== Task instructions ==
Reproduce, without any change, the span of lines from the opening of the records below to the line containing "rewrite ix_put_eq, !ix_put_ne", inclusive.

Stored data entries

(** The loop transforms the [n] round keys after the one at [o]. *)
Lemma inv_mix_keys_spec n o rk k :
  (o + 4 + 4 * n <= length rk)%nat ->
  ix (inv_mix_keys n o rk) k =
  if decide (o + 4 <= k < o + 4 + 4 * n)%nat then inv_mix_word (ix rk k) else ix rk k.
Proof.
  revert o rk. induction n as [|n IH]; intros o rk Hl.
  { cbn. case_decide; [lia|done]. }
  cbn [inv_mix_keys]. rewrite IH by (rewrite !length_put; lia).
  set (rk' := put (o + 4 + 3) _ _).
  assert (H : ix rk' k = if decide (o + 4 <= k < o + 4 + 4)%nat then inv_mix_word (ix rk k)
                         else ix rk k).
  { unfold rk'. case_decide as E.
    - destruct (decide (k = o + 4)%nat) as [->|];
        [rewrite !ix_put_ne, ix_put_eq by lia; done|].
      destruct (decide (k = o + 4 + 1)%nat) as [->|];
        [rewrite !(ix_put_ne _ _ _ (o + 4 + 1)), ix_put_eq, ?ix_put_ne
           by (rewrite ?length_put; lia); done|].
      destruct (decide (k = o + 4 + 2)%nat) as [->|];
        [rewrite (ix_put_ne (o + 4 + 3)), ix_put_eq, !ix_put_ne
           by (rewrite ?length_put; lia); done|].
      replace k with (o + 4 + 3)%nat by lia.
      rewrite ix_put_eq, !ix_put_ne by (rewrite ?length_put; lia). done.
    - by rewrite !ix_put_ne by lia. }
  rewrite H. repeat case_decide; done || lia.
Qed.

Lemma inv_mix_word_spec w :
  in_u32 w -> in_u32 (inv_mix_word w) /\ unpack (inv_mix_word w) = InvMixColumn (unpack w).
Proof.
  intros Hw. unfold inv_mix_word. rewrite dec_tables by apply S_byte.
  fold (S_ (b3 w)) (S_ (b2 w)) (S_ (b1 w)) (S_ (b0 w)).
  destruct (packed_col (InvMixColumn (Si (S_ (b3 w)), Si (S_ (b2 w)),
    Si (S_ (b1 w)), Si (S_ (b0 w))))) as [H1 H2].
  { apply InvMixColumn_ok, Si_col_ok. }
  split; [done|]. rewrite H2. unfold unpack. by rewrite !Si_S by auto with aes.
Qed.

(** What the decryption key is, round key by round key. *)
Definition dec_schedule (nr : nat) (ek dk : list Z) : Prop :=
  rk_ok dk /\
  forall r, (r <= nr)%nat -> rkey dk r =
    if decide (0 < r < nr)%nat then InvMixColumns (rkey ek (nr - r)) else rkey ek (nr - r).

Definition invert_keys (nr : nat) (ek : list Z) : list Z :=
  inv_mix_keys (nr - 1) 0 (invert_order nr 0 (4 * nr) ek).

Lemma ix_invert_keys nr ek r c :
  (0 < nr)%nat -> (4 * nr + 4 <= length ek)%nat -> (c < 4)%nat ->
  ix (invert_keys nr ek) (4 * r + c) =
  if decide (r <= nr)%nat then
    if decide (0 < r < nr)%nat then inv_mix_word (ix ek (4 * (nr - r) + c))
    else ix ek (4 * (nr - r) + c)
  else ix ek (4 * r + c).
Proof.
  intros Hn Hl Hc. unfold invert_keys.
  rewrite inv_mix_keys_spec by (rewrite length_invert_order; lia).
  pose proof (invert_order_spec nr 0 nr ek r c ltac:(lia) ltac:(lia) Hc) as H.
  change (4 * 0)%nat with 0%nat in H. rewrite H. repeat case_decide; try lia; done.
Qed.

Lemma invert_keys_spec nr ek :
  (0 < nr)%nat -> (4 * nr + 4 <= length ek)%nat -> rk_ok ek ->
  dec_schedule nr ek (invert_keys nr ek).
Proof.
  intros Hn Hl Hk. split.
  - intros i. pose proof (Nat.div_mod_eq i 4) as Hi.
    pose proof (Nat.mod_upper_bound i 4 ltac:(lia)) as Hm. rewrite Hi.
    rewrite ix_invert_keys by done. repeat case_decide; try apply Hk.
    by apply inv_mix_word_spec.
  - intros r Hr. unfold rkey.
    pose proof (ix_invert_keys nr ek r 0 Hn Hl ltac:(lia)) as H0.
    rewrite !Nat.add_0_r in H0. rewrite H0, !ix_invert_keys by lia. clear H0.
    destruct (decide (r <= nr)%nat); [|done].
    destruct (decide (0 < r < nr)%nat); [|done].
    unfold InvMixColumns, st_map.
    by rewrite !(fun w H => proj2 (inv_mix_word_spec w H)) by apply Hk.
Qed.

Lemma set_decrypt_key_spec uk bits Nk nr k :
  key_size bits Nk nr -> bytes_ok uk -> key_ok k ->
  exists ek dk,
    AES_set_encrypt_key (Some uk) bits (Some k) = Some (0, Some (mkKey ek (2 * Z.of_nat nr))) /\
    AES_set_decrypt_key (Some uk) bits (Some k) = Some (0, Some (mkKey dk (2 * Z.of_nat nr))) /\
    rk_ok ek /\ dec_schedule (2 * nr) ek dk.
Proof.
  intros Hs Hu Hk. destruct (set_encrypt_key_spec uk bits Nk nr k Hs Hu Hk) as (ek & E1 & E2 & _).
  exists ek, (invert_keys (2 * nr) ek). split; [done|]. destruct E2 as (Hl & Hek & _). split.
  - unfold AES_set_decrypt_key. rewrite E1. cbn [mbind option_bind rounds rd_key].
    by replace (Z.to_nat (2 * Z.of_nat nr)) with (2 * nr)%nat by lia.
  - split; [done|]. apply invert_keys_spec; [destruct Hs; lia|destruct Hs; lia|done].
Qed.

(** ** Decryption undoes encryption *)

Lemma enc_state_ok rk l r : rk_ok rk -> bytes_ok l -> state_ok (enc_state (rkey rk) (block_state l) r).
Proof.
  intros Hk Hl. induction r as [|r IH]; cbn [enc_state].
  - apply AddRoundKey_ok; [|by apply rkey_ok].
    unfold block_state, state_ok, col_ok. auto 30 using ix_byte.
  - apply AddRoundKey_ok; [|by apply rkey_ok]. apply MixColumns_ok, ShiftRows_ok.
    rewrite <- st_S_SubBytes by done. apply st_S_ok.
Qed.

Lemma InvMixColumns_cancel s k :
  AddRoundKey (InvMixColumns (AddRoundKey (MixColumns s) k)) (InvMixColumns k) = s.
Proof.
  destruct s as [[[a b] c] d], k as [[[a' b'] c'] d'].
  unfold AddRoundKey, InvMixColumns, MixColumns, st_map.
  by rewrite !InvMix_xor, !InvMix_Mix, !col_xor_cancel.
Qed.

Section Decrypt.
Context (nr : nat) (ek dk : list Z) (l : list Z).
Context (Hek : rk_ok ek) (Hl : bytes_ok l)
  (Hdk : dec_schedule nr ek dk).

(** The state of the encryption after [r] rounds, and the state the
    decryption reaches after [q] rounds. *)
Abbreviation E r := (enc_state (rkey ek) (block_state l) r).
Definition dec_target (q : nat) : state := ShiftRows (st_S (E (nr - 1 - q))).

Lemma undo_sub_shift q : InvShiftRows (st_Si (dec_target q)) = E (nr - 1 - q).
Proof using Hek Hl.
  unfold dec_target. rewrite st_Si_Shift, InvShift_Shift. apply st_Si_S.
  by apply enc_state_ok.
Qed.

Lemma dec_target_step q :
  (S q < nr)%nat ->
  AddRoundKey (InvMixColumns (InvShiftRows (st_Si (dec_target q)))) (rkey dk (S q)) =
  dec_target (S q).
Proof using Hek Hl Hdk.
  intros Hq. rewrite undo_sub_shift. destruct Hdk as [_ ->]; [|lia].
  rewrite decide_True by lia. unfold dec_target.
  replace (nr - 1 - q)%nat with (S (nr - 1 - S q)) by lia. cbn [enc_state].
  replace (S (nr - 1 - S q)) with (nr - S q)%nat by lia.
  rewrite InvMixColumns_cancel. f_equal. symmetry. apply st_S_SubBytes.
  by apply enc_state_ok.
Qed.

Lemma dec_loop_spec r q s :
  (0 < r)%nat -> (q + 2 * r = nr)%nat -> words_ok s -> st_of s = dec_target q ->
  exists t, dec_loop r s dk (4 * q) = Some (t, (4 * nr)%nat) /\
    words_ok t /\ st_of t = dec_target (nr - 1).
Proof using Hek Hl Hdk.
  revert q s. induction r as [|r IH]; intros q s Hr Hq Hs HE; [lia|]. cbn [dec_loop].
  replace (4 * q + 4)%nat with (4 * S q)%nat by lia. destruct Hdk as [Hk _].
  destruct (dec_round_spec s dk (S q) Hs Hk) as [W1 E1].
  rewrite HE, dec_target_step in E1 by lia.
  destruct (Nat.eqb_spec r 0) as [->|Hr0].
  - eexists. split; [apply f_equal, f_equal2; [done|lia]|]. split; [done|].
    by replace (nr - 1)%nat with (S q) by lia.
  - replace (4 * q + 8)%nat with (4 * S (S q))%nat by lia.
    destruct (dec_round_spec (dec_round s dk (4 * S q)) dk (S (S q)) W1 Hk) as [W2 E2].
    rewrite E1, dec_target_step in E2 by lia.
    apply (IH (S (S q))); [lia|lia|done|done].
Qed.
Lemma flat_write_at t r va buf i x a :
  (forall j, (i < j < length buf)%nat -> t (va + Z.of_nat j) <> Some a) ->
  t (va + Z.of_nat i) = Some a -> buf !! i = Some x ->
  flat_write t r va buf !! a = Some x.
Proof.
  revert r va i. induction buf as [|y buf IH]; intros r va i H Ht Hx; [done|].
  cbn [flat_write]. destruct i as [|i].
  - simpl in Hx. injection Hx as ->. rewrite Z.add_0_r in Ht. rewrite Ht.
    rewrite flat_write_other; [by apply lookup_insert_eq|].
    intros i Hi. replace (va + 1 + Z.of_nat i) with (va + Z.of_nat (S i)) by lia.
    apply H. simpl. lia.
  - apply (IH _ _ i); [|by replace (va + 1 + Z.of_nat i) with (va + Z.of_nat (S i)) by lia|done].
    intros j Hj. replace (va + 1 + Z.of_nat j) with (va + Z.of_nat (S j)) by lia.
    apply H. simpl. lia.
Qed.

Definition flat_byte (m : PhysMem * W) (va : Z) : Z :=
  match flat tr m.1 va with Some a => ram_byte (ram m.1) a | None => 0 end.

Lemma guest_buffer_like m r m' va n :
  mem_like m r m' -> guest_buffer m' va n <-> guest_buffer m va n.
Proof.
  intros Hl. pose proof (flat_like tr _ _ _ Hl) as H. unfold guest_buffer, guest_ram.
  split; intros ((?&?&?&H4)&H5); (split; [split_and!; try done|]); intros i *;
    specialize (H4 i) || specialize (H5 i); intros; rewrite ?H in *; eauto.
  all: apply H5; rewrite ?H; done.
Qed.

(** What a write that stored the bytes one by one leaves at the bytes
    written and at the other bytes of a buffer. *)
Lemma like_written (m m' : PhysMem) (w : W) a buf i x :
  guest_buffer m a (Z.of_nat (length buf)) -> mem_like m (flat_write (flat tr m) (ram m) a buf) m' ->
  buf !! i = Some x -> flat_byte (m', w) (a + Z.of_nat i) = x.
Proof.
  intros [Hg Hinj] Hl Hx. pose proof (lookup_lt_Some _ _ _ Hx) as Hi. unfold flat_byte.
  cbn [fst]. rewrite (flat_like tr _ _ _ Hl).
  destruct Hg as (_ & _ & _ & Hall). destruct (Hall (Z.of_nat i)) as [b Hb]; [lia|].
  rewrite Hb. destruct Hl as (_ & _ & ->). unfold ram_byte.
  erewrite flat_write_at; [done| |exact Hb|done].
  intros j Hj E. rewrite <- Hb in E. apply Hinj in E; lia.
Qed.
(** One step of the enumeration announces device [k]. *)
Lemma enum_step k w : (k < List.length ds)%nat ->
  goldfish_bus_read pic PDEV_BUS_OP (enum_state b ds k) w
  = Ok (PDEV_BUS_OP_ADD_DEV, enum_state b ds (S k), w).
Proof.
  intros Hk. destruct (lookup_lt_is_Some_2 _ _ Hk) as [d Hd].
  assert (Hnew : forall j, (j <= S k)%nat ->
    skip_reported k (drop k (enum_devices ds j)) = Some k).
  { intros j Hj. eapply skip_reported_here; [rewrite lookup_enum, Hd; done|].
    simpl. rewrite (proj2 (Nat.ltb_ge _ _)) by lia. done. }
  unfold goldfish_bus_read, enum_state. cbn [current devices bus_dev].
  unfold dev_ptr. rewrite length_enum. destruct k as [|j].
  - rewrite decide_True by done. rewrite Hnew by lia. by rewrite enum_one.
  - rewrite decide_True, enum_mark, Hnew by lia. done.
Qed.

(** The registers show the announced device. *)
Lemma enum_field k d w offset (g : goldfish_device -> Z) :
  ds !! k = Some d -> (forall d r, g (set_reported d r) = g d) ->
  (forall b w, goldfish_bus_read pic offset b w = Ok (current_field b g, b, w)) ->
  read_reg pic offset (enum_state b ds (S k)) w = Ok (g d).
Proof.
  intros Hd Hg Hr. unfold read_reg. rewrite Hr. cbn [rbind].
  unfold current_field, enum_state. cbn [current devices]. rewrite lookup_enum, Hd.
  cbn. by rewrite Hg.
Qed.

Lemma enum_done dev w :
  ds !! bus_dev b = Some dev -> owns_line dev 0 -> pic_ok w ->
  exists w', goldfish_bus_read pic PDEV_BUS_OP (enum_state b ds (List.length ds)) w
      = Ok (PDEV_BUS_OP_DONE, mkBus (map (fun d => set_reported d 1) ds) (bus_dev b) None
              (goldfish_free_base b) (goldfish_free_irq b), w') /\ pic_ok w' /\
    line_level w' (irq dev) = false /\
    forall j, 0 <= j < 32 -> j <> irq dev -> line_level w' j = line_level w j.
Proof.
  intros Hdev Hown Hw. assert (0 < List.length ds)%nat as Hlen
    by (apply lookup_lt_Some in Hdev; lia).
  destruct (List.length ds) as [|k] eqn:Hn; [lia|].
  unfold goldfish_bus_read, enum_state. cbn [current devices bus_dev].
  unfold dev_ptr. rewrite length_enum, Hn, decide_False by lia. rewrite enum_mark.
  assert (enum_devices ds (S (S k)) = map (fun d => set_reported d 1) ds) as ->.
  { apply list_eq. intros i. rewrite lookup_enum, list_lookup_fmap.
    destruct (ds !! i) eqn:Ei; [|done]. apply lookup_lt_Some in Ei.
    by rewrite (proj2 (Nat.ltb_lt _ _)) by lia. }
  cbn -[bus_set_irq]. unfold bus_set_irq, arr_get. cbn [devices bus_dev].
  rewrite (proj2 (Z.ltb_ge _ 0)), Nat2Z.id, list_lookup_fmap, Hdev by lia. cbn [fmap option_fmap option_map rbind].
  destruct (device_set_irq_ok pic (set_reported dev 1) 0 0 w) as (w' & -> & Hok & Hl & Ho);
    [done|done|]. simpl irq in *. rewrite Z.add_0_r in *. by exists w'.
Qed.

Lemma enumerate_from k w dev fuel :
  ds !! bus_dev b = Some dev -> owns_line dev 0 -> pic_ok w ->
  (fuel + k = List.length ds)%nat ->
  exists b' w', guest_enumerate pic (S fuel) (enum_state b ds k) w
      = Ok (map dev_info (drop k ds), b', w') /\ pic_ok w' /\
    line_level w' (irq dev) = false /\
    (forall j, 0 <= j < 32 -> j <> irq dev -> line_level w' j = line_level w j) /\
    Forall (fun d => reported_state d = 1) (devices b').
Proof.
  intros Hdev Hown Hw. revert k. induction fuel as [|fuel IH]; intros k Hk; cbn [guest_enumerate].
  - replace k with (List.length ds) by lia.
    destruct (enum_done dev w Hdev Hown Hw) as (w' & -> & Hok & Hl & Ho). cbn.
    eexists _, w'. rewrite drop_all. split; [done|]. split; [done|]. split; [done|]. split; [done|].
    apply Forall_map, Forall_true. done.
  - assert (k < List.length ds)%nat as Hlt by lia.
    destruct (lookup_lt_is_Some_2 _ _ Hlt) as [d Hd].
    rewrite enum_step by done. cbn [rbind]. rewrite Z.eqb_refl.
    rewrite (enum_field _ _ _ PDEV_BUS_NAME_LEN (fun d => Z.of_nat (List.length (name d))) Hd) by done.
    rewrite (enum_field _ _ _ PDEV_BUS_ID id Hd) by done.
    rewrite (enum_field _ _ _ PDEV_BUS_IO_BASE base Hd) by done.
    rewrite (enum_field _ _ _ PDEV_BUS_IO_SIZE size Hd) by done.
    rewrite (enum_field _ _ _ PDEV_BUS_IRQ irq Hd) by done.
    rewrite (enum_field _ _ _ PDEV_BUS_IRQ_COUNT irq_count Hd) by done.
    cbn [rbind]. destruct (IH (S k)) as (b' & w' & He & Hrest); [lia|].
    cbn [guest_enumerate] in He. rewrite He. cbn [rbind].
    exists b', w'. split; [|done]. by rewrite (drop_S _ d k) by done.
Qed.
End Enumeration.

== Task result ==
(** The loop transforms the [n] round keys after the one at [o]. *)
Lemma inv_mix_keys_spec n o rk k :
  (o + 4 + 4 * n <= length rk)%nat ->
  ix (inv_mix_keys n o rk) k =
  if decide (o + 4 <= k < o + 4 + 4 * n)%nat then inv_mix_word (ix rk k) else ix rk k.
Proof.
  revert o rk. induction n as [|n IH]; intros o rk Hl.
  { cbn. case_decide; [lia|done]. }
  cbn [inv_mix_keys]. rewrite IH by (rewrite !length_put; lia).
  set (rk' := put (o + 4 + 3) _ _).
  assert (H : ix rk' k = if decide (o + 4 <= k < o + 4 + 4)%nat then inv_mix_word (ix rk k)
                         else ix rk k).
  { unfold rk'. case_decide as E.
    - destruct (decide (k = o + 4)%nat) as [->|];
        [rewrite !ix_put_ne, ix_put_eq by lia; done|].
      destruct (decide (k = o + 4 + 1)%nat) as [->|];
        [rewrite !(ix_put_ne _ _ _ (o + 4 + 1)), ix_put_eq, ?ix_put_ne
           by (rewrite ?length_put; lia); done|].
      destruct (decide (k = o + 4 + 2)%nat) as [->|];
        [rewrite (ix_put_ne (o + 4 + 3)), ix_put_eq, !ix_put_ne
           by (rewrite ?length_put; lia); done|].
      replace k with (o + 4 + 3)%nat by lia.
      rewrite ix_put_eq, !ix_put_ne by (rewrite ?length_put; lia). done.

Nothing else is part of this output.